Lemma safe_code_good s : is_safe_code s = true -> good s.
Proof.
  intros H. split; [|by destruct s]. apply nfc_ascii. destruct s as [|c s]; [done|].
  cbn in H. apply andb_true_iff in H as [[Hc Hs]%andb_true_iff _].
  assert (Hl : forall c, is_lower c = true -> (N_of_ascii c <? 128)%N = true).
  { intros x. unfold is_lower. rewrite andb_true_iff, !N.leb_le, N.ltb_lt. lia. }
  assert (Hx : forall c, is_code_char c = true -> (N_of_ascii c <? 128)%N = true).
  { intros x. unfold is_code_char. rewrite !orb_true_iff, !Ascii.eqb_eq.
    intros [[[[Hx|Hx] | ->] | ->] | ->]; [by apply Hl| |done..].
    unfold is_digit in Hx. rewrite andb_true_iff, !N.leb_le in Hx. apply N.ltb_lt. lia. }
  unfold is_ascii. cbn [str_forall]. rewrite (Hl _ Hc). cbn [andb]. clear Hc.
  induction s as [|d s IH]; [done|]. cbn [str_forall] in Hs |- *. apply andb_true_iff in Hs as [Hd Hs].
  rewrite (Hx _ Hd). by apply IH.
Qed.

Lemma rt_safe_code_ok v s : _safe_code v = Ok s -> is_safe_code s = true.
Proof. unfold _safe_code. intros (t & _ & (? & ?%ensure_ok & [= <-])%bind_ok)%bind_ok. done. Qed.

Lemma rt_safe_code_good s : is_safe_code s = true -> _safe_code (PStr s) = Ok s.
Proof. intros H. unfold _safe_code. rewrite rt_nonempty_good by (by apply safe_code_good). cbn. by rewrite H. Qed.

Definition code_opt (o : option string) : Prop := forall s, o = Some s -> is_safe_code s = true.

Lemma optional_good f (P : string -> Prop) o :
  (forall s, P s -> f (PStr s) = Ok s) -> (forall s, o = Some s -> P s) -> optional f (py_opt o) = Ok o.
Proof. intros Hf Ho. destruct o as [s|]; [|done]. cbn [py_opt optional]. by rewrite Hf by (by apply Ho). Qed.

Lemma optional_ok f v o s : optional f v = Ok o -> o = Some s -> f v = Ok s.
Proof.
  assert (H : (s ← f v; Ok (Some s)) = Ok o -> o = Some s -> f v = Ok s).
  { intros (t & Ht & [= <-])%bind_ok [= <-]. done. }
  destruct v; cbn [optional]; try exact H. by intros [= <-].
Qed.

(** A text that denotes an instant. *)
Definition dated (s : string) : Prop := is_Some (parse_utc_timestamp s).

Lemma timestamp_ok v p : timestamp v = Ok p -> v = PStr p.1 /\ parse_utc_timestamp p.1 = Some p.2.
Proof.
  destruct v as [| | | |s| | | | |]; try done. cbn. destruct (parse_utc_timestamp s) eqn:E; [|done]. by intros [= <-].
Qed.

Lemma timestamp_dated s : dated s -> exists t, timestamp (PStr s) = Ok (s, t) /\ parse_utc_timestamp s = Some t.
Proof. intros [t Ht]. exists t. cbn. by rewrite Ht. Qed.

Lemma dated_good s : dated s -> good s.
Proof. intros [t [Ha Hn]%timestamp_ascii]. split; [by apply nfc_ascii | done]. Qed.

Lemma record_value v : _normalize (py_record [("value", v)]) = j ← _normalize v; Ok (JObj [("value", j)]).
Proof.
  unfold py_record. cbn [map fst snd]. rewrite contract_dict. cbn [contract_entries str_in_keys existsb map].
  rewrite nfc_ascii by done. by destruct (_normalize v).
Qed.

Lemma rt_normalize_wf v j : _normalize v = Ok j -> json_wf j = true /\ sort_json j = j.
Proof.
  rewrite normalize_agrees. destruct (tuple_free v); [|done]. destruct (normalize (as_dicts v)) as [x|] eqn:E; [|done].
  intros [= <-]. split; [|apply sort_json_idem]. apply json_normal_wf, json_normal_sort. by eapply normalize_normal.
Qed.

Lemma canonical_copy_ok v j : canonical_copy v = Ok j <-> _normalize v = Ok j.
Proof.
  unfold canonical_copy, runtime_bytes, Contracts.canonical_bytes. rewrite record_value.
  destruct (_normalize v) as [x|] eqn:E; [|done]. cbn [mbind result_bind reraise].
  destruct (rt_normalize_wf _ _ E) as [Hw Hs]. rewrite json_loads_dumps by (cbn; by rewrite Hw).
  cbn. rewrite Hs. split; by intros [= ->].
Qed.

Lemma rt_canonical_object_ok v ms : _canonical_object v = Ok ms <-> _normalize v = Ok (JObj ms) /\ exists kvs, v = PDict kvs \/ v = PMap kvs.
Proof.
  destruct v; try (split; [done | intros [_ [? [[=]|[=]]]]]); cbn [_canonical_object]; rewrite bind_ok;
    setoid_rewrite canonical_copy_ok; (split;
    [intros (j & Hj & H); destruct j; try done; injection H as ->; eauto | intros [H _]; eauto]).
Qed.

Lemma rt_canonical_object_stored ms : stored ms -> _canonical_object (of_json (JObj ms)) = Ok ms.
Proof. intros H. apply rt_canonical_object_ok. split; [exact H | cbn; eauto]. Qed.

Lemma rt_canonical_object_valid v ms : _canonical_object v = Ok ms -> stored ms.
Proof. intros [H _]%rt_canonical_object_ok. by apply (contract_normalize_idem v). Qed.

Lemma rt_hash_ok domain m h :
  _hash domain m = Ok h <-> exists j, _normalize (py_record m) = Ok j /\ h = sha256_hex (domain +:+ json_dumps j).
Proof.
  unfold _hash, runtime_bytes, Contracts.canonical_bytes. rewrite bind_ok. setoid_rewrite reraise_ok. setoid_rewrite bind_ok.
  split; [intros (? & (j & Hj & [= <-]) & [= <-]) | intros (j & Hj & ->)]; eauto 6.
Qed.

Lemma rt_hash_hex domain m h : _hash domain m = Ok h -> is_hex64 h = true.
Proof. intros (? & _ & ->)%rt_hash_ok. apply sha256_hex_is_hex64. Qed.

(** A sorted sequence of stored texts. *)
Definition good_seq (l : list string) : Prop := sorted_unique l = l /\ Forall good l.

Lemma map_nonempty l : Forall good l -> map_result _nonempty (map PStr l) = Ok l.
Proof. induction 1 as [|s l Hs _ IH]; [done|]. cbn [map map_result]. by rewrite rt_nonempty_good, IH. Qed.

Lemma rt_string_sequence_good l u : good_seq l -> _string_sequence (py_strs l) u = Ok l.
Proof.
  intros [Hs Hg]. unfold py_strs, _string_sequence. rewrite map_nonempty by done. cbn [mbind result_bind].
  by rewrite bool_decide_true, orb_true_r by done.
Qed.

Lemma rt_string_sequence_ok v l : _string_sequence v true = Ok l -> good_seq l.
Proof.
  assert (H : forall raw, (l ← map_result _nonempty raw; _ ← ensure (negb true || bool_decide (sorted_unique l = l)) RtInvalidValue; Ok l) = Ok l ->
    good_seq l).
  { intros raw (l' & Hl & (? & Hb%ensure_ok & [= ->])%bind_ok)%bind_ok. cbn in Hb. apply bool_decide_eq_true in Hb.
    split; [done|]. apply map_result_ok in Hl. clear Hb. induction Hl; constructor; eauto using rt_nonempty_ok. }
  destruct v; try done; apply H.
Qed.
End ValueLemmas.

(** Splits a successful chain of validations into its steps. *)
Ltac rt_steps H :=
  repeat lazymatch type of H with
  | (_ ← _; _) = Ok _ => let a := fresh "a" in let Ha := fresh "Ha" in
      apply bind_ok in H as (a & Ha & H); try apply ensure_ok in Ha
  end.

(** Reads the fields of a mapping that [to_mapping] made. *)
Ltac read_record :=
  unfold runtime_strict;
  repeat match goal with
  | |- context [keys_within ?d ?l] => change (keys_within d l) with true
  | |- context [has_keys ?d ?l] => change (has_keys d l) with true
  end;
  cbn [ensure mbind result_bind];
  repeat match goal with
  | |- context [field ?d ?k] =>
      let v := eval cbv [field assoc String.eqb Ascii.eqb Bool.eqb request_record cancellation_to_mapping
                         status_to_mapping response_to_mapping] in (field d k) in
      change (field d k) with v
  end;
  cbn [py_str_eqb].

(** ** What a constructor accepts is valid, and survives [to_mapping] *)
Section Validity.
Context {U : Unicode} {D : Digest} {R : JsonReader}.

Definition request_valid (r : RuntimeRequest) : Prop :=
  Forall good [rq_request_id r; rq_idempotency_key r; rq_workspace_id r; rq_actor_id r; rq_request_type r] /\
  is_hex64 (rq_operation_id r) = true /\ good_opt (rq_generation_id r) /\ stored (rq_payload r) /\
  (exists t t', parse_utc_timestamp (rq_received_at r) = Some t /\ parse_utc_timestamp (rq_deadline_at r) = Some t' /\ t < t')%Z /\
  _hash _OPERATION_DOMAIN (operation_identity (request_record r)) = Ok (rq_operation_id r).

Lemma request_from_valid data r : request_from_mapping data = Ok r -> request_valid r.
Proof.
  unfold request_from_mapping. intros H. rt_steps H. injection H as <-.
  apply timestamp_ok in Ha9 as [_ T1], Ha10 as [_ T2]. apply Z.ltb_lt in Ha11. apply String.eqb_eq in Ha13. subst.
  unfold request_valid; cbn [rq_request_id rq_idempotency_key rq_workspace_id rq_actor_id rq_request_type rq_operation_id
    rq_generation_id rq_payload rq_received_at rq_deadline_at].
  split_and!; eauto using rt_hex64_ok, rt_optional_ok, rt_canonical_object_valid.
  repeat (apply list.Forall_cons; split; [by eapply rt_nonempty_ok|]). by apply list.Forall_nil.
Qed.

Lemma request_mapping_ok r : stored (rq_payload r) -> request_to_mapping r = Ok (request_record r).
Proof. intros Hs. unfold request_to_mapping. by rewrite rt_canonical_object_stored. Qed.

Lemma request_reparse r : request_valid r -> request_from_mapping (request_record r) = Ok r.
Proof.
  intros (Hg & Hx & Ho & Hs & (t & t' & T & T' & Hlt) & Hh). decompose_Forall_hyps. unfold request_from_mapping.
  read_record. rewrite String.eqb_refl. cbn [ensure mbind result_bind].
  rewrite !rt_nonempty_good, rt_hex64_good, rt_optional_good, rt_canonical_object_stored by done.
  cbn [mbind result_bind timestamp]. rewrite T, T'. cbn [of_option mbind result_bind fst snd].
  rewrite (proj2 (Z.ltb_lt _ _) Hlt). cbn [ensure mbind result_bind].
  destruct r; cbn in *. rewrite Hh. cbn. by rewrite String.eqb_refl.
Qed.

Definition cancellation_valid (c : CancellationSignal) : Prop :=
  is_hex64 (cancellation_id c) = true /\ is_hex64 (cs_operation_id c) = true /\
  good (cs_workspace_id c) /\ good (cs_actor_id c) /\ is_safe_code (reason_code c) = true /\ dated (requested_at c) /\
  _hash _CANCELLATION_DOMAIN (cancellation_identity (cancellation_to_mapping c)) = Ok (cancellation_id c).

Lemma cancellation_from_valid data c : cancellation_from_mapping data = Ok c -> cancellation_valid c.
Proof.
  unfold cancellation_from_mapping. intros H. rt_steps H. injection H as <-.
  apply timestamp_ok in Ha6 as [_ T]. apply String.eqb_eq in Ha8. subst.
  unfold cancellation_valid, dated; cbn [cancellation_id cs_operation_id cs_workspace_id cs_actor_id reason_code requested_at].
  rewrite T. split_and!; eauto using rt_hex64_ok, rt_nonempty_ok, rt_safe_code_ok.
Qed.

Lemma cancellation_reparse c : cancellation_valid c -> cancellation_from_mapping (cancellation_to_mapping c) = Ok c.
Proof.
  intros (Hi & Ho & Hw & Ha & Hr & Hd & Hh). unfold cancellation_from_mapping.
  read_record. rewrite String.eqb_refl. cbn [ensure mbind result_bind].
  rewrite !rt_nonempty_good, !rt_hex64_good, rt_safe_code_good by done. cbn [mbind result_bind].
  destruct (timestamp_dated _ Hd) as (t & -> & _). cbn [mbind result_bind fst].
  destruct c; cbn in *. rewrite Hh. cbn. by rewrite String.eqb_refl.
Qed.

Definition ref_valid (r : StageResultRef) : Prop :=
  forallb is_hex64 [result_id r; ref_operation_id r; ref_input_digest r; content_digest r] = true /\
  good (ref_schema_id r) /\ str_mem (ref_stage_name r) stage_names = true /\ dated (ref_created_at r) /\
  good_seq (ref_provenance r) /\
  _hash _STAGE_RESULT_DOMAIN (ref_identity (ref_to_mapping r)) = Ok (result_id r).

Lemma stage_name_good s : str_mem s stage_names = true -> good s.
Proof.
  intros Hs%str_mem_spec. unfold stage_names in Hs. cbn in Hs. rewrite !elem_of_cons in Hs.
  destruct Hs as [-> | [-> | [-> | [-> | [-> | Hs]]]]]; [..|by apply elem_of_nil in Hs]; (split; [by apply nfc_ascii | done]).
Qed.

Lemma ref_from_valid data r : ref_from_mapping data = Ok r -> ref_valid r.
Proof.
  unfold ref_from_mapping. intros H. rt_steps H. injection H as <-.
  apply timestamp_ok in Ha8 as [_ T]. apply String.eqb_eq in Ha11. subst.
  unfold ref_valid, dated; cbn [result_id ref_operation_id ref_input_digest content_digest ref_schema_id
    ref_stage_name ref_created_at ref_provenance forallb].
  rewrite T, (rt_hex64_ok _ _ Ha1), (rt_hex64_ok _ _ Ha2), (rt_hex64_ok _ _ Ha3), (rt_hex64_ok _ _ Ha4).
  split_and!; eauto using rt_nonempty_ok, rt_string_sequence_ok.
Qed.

◆ EXERCISE GOAL
Copy the lines from the start of the data verbatim, stopping after the line containing "assert (Hl : forall".

◆ WRITTEN SOLUTION
Lemma safe_code_good s : is_safe_code s = true -> good s.
Proof.
  intros H. split; [|by destruct s]. apply nfc_ascii. destruct s as [|c s]; [done|].
  cbn in H. apply andb_true_iff in H as [[Hc Hs]%andb_true_iff _].
  assert (Hl : forall c, is_lower c = true -> (N_of_ascii c <? 128)%N = true).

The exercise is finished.